UN Palestinian refugee agency faces 'existential threat' amid lack of funds
Although donors committed an extra $38 million this year, UNRWA said a funding shortage posed a threat to the agency that provides social welfare to Palestinian refugees and their descendants.
The UN agency for Palestinian refugees, UNRWA, has fallen well short of its target to plug a $100-million gap this year and secure full long-term funding despite fresh pledges from donors.
UNRWA warned it was facing an "existential" threat as it urged the international community to commit to more stable financing at a conference in Brussels on Tuesday, insisting it needs to find $800 million a year going forward.
"Our operation require a minimum of $800 million a year. It is not possible to operate with less than that," UNRWA Commissioner-General Philippe Lazzarini said.
Lazzarini said that financing gaps posed a threat of a "truly existential nature" to the agency that provides social welfare to Palestinian refugees and their descendants.
"I had to raise the alarm because if we do not find real solution now and for the future, the institution is on the edge of a collapse," Lazzarini explained.
"We are struggling today already to feed our stock of medicine and to pay bills and our staff has to deal with frozen benefits and delayed salaries."

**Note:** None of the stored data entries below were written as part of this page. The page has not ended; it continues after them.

(** * Top sites of the new-tab page: app/browser/api/topSites.js

    A shallow embedding of the module that ranks visited sites, merges the
    user's pinned entries, removes duplicate domains and pads the grid with
    the static catalog, together with the properties of its pipeline.

    Immutable.js collections are modelled by lists: the history map by the
    list of its entries in iteration order (keys are the map's keys), an
    Immutable List by a list.  Numbers are integers.  A field read with
    [get] that may be missing is an [option]. *)

From Stdlib Require Import ZArith List Bool Lia Permutation Sorted.
From stdpp Require Import base gmap strings list.

Local Open Scope Z_scope.

Set Default Proof Using "Type".

(** ** Data model *)

(** The value stored under ['bookmarked']: [bookmarkKey.get(0, false)] is the
    first key of the bookmark cache entry, or [false]. *)
Inductive Bookmarked : Type :=
  | NotBookmarked
  | BookmarkKey (k : string).

(** A site record, an Immutable Map; [None] is a field that is not there.
    The pinned entries are such records or [null] (entries that are no
    Immutable Map are not modelled). *)
Record Site : Type := mkSite {
  key : option string;
  location : option string;
  count : option Z;
  lastAccessedTime : option Z;
  bookmarked : option Bookmarked
}.

Global Instance Bookmarked_eq_dec : EqDecision Bookmarked.
Proof. solve_decision. Defined.

Global Instance Site_eq_dec : EqDecision Site.
Proof. solve_decision. Defined.

Definition set_bookmarked (b : Bookmarked) (site : Site) : Site :=
  {| key := key site; location := location site; count := count site;
     lastAccessedTime := lastAccessedTime site; bookmarked := Some b |}.

Definition set_key (k : string) (site : Site) : Site :=
  {| key := Some k; location := location site; count := count site;
     lastAccessedTime := lastAccessedTime site; bookmarked := bookmarked site |}.

(** The application state, seen through the accessors the module calls:
    [historyState.getSites], [aboutNewTabState.getPinnedTopSites],
    [aboutNewTabState.getIgnoredTopSites] and
    [bookmarkLocationCache.getCacheKey]. *)
Record AppState : Type := mkAppState {
  getSites : list (string * Site);
  getPinnedTopSites : list (option Site);
  getIgnoredTopSites : list string;
  getCacheKey : option string -> list string
}.

(** ** Module state and effects *)

(** The module-level variables [minCountOfTopSites] and
    [minAccessOfTopSites] ([None] is [undefined]) and the lines written by
    [console.error]. *)
Record World : Type := mkWorld {
  minCountOfTopSites : option Z;
  minAccessOfTopSites : option Z;
  console : list string
}.

(** How a JavaScript computation ends: normally, or by a thrown error. *)
Inductive Completion (A : Type) : Type :=
  | Normal (a : A)
  | Throw (e : string).
Arguments Normal {A} a.
Arguments Throw {A} e.

(** State and exceptions: what was written before a throw stays written. *)
Definition M (A : Type) : Type := World -> Completion A * World.

Global Instance M_ret : MRet M := fun A (a : A) w => (Normal a, w).

Global Instance M_bind : MBind M := fun A B (f : A -> M B) (m : M A) w =>
  match m w with
  | (Normal a, w') => f a w'
  | (Throw e, w') => (Throw e, w')
  end.

Definition lift {A} (c : Completion A) : M A := fun w => (c, w).

Definition tryCatch {A} (body : M A) (handler : string -> M A) : M A :=
  fun w => match body w with
           | (Normal a, w') => (Normal a, w')
           | (Throw e, w') => handler e w'
           end.

Definition getWorld : M World := fun w => (Normal w, w).

Definition setMinCount (c : option Z) : M unit :=
  fun w => (Normal tt,
            {| minCountOfTopSites := c;
               minAccessOfTopSites := minAccessOfTopSites w;
               console := console w |}).

Definition setMinAccess (a : option Z) : M unit :=
  fun w => (Normal tt,
            {| minCountOfTopSites := minCountOfTopSites w;
               minAccessOfTopSites := a;
               console := console w |}).
(** [MontrealFestivalAssistant.get_festivals_by_criteria], given the list
    that [get_ongoing_festivals()] returned. *)
Definition get_festivals_by_criteria (festivals : list dict)
    (category day time : string) : list dict :=
  try_except
    (if Str.in_list (Str.lower day) ["any"; "all"; ""] &&
        Str.in_list (Str.lower time) ["any"; "all"; ""]
     then category_loop category festivals []
     else
       let target_datetime := _parse_datetime day time in
       criteria_loop category target_datetime festivals [])
    [].

End Assistant.

End Main.
Export Main.

(** ** [memory.py] *)

Module Memory.

(** A stored conversation; [task_results] holds the dictionaries of the
    executed tasks. *)
Record conversation : Type := mk_conversation {
  conv_timestamp : string;
  conv_user_input : string;
  conv_agent_response : string;
  conv_task_results : list dict;
  conv_id : string
}.

(** A stored task result. *)
Record task_record : Type := mk_task_record {
  rec_timestamp : string;
  rec_task_description : string;
  rec_result : dict;
  rec_id : string
}.

(** The entry of one user preference. *)
Record preference : Type := mk_preference {
  pref_value : value;
  pref_timestamp : string
}.

(** A learned pattern. *)
Record pattern : Type := mk_pattern {
  pattern_type : string;
  pattern_data : dict;
  pattern_timestamp : string;
  pattern_frequency : Z
}.

(** [MemoryManager.memory_data]; writing it to the memory file is an
    effect outside this state, and a failed write is caught and logged. *)
Record memory_data : Type := mk_memory {
  conversations : list conversation;
  task_results : list task_record;
  user_preferences : gmap string preference;
  learned_patterns : list pattern
}.

Section Manager.

(** [hashlib.md5(content.encode()).hexdigest()[:8]] *)
Variable _generate_id : string -> string.

(** [l[-limit:]]: a negative start counts from the end and stops at the
    head of the list; a start of zero or more counts from the head. *)
Definition slice_last {A} (limit : Z) (l : list A) : list A :=
  let n := Z.of_nat (List.length l) in
  let start := - limit in
  let start := if start <? 0 then Z.max (n + start) 0 else Z.min start n in
  drop (Z.to_nat start) l.

(** [MemoryManager.store_conversation]; [now_iso] is the reading of
    [datetime.now().isoformat()], and [None] stands for a call without
    task results. *)
Definition store_conversation (m : memory_data) (now_iso : string)
    (user_input agent_response : string) (results : option (list dict))
  : memory_data :=
  let conversation :=
    mk_conversation now_iso user_input agent_response
      (match results with Some (r :: rs) => r :: rs | _ => [] end)
      (_generate_id (String.append user_input agent_response)) in
  mk_memory (conversations m ++ [conversation]) (task_results m)
            (user_preferences m) (learned_patterns m).

(** [MemoryManager.store_task_result] *)
Definition store_task_result (m : memory_data) (now_iso : string)
    (task_description : string) (result : dict) : memory_data :=
  let task_record :=
    mk_task_record now_iso task_description result
                   (_generate_id task_description) in
  mk_memory (conversations m) (task_results m ++ [task_record])
            (user_preferences m) (learned_patterns m).

(** [MemoryManager.store_user_preference] *)
Definition store_user_preference (m : memory_data) (now_iso : string)
    (key : string) (v : value) : memory_data :=
  mk_memory (conversations m) (task_results m)
            (<[key := mk_preference v now_iso]> (user_preferences m))
            (learned_patterns m).

(** [MemoryManager.recall_conversations] *)
Definition recall_conversations (m : memory_data) (limit : Z)
  : list conversation :=
  match conversations m with
  | [] => []
  | _ => slice_last limit (conversations m)
  end.

(** [MemoryManager.recall_task_results]; a keyword [None] or empty does
    not filter. *)
Definition recall_task_results (m : memory_data)
    (task_keyword : option string) (limit : Z) : list task_record :=
  let results := task_results m in
  let filtered_results :=
    match task_keyword with
    | Some (String c k) =>
        List.filter
          (fun result =>
             Str.is_in (Str.lower (String c k))
                       (Str.lower (rec_task_description result)))
          results
    | _ => results
    end in
  match filtered_results with
  | [] => []
  | _ => slice_last limit filtered_results
  end.

(** [MemoryManager.get_user_preference] *)
Definition get_user_preference (m : memory_data) (key : string)
    (default : value) : value :=
  match user_preferences m !! key with
  | Some p => pref_value p
  | None => default
  end.

(** The in-place update of [learn_pattern] on the first pattern of the
    type: the frequency grows by one and the new data is merged over the
    old. *)
Fixpoint update_first (pattern_type0 : string) (data : dict)
    (patterns : list pattern) : list pattern :=
  match patterns with
  | [] => []
  | p :: patterns' =>
      if String.eqb (pattern_type p) pattern_type0
      then mk_pattern (pattern_type p) (data ∪ pattern_data p)
                      (pattern_timestamp p) (pattern_frequency p + 1)
           :: patterns'
      else p :: update_first pattern_type0 data patterns'
  end.

(** [MemoryManager.get_learned_patterns]; a pattern type [None] or empty
    returns every pattern. *)
Definition get_learned_patterns (m : memory_data)
    (pattern_type0 : option string) : list pattern :=
  let patterns := learned_patterns m in
  match pattern_type0 with
  | Some (String c t) =>
      List.filter (fun p => String.eqb (pattern_type p) (String c t)) patterns
  | _ => patterns
  end.

(** [MemoryManager.learn_pattern] *)
Definition learn_pattern (m : memory_data) (now_iso : string)
    (pattern_type0 : string) (data : dict) : memory_data :=
  let pattern := mk_pattern pattern_type0 data now_iso 1 in
  let existing_patterns :=
    List.filter (fun p => String.eqb (pattern_type p) pattern_type0)
                (learned_patterns m) in
  mk_memory (conversations m) (task_results m) (user_preferences m)
    (match existing_patterns with
     | _ :: _ => update_first pattern_type0 data (learned_patterns m)
     | [] => (learned_patterns m ++ [pattern])%list
     end).

End Manager.

End Memory.

(** ** [ui_helper.py] and the guided search of [main.py] *)

Module FestivalUI.

(** The three tables of [FestivalUI.__init__], by menu key. *)
Definition categories : list (string * string) :=
  [("1", "music"); ("2", "film"); ("3", "food"); ("4", "art"); ("5", "comedy")].

Definition days : list (string * string) :=
  [("1", "today"); ("2", "tomorrow"); ("3", "monday"); ("4", "tuesday");
   ("5", "wednesday"); ("6", "thursday"); ("7", "friday"); ("8", "saturday");
   ("9", "sunday")].

Definition times : list (string * string) :=
  [("1", "morning"); ("2", "afternoon"); ("3", "evening"); ("4", "night")].

(** [choice in table] and [table[choice]] of the three menus: the value
    under a key, [None] for an invalid choice. *)
Fixpoint menu_lookup (table : list (string * string)) (choice : string)
  : option string :=
  match table with
  | [] => None
  | (key, v) :: table' =>
      if String.eqb key choice then Some v else menu_lookup table' choice
  end.

(** The text that [main] makes of a guided selection:
    [f"{category} {day} {time}"]. *)
Definition search_input (category day time : string) : string :=
  String.append category
    (String.append " " (String.append day (String.append " " time))).

End FestivalUI.

(** ** [live_festival_scraper.py] *)

Module LiveFestivalScraper.

Definition cultural_keywords : list string :=
  ["festival"; "concert"; "music"; "jazz"; "rock"; "pop"; "classical";
   "art"; "exhibition"; "gallery"; "museum"; "theatre"; "theater";
   "dance"; "ballet"; "comedy"; "film"; "movie"; "cinema";
   "food"; "culinary"; "wine"; "beer"; "taste"; "culture";
   "performance"; "show"; "entertainment"; "celebration"].

Definition business_keywords : list string :=
  ["conference"; "summit"; "expo"; "trade"; "business"; "technology";
   "cyber"; "security"; "ai"; "artificial intelligence"; "startup";
   "networking"; "workshop"; "seminar"; "meeting"; "forum"].

(** [LiveFestivalScraper._is_cultural_event] *)
Definition _is_cultural_event (event_name : string) : bool :=
  let event_lower := Str.lower event_name in
  let has_cultural := Str.any_in cultural_keywords event_lower in
  let has_business := Str.any_in business_keywords event_lower in
  has_cultural && negb has_business.

End LiveFestivalScraper.

(** ** [planner.py] *)

Module Planner.

(** A task dictionary; the keys [priority] and [dependencies] may be
    missing, the readers of tasks supplying a default for them. *)
Record task : Type := mk_task {
  task_id : string;
  description : string;
  priority : option Z;
  dependencies : option (list string);
  estimated_time : string;
  tools_needed : list string;
  success_criteria : string
}.

(** [TaskPlanner._create_structured_tasks] *)
Definition _create_structured_tasks (user_input planning_response : string)
  : list task :=
  let tasks : list task := [] in
  let input_lower := Str.lower user_input in
  let tasks :=
    if Str.is_in "search" input_lower || Str.is_in "find" input_lower
    then (tasks ++ [mk_task "search_task"
                     (String.append "Search for information related to: " user_input)
                     (Some 1) (Some []) "2-3 minutes" ["gemini_api"]
                     "Relevant information found and presented"])%list
    else tasks in
  let tasks :=
    if Str.is_in "analyze" input_lower || Str.is_in "analyze" input_lower
    then (tasks ++ [mk_task "analysis_task"
                     (String.append "Analyze the provided information: " user_input)
                     (Some 2) (Some ["search_task"]) "3-5 minutes"
                     ["gemini_api"; "memory"]
                     "Comprehensive analysis completed"])%list
    else tasks in
  let tasks :=
    if Str.is_in "recommend" input_lower || Str.is_in "suggest" input_lower
    then (tasks ++ [mk_task "recommendation_task"
                     (String.append "Generate recommendations based on: " user_input)
                     (Some 3) (Some ["search_task"; "analysis_task"])
                     "2-3 minutes" ["gemini_api"; "memory"]
                     "Actionable recommendations provided"])%list
    else tasks in
  match tasks with
  | [] => (tasks ++ [mk_task "general_task"
                      (String.append "Process user request: " user_input)
                      (Some 1) (Some []) "3-5 minutes" ["gemini_api"]
                      "Request processed and response provided"])%list
  | _ => tasks
  end.

(** [TaskPlanner._create_fallback_tasks] *)
Definition _create_fallback_tasks (user_input : string) : list task :=
  [mk_task "fallback_task"
     (String.append "Process user request: " user_input)
     (Some 1) (Some []) "3-5 minutes" ["gemini_api"]
     "Request processed and response provided"].

(** [x.get('priority', 999)] *)
Definition priority_key (x : task) : Z :=
  match priority x with Some p => p | None => 999 end.

(** [sorted(tasks, key=...)], a stable sort: each task, in the order of
    the input, goes after the tasks whose key is not greater. *)
Fixpoint insert_by_key (key : task -> Z) (x : task) (l : list task)
  : list task :=
  match l with
  | [] => [x]
  | y :: l' =>
      if key x <? key y then x :: y :: l' else y :: insert_by_key key x l'
  end.

Definition sorted (tasks : list task) (key : task -> Z) : list task :=
  fold_left (fun acc x => insert_by_key key x acc) tasks [].

(** [TaskPlanner.prioritize_tasks] *)
Definition prioritize_tasks (tasks : list task) : list task :=
  sorted tasks priority_key.
(** * Works Mobile upload clients: [send_image.py] and [send_video.py]

    A shallow embedding of the two upload pipelines (path issuance, preflight,
    multipart upload, orchestration in [main]) and of the media inspection
    ([_get_mp4_duration], [ImageUploader.dimensions]).

    Conventions.
    - Python [bytes] is [list byte]; Python [str] is a Rocq [string] holding
      the UTF-8 encoding of the text, so [s.encode("utf-8")] is
      [list_byte_of_string s] and a character is ASCII iff its byte is < 128.
    - Exceptions are explicit: pure fallible code returns [result], code that
      talks to the network runs in the monad [M], whose state is the trace of
      network calls issued so far.
    - The network, the clock, the file system and PIL are parameters: a
      [world] gives the response to each request, the time, the file content
      and the size PIL reports for a payload.
    - [logger] calls do not influence control flow and are not modelled.
    - [duration / time_scale] is a Python float: the IEEE double nearest to
      the quotient. The model keeps the exact quotient as a reduced [Q]; the
      float is zero exactly when the quotient is (both operands are below
      2^32), and 5/2 is the float 2.5. *)

From Stdlib Require Import List String Ascii NArith ZArith Lia Bool QArith.
From Stdlib Require Import DecimalString DecimalPos DecimalZ.
From Stdlib.Strings Require Import Byte.
Import ListNotations.
Local Open Scope Z_scope.
Set Warnings "-register-all".

(** ** Python values and exceptions *)

Definition bytes := list byte.

(** [file_data: Union[bytes, str]]. *)
Inductive file_input :=
| FBytes (b : bytes)
| FStr (s : string).

(** The exception classes that occur. [binascii.Error] is a subclass of
    [ValueError]; [requests.exceptions.JSONDecodeError] is a subclass of both
    [ValueError] and [RequestException]. *)
Inductive exn :=
| ValueError
| binascii_Error
| struct_error
| ZeroDivisionError
| KeyError
| AttributeError
| RequestException
| JSONDecodeError.

Definition is_ValueError (e : exn) : bool :=
  match e with
  | ValueError | binascii_Error | JSONDecodeError => true
  | _ => false
  end.

Definition is_RequestException (e : exn) : bool :=
  match e with
  | RequestException | JSONDecodeError => true
  | _ => false
  end.

(** [except Exception] catches every class above. *)
Definition is_Exception (_ : exn) : bool := true.

Inductive result (A : Type) :=
| Ok (a : A)
| Raise (e : exn).
Arguments Ok {A} a.
Arguments Raise {A} e.

Definition rbind {A B} (r : result A) (k : A -> result B) : result B :=
  match r with
  | Ok a => k a
  | Raise e => Raise e
  end.

Definition rmap {A B} (f : A -> B) (r : result A) : result B :=
  rbind r (fun a => Ok (f a)).

(** [try: body except cls: handler] on pure code. *)
Definition rtry {A} (body : result A) (cls : exn -> bool) (handler : exn -> result A)
  : result A :=
  match body with
  | Ok a => Ok a
  | Raise e => if cls e then handler e else Raise e
  end.

Declare Scope result_scope.
Delimit Scope result_scope with result.
Notation "x <- c ;; k" := (rbind c (fun x => k))
  (at level 61, c at next level, right associativity) : result_scope.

Future donations still fall short
A statement said donors committed an extra $38 million for this year, leaving the agency still $60 million short.
"So we are making progress. But we still need support to cover all services and salaries for November and December," Lazzarini explained.
Going forward, the agency said donors had vowed $614 million in new or renewed multi-year agreements with just 40 percent of the agency's core budget covered for next year.
UNRWA, which has a staff of 28,000, provides assistance to more than five million Palestinians registered with it in the Palestinian territories, Jordan and Lebanon.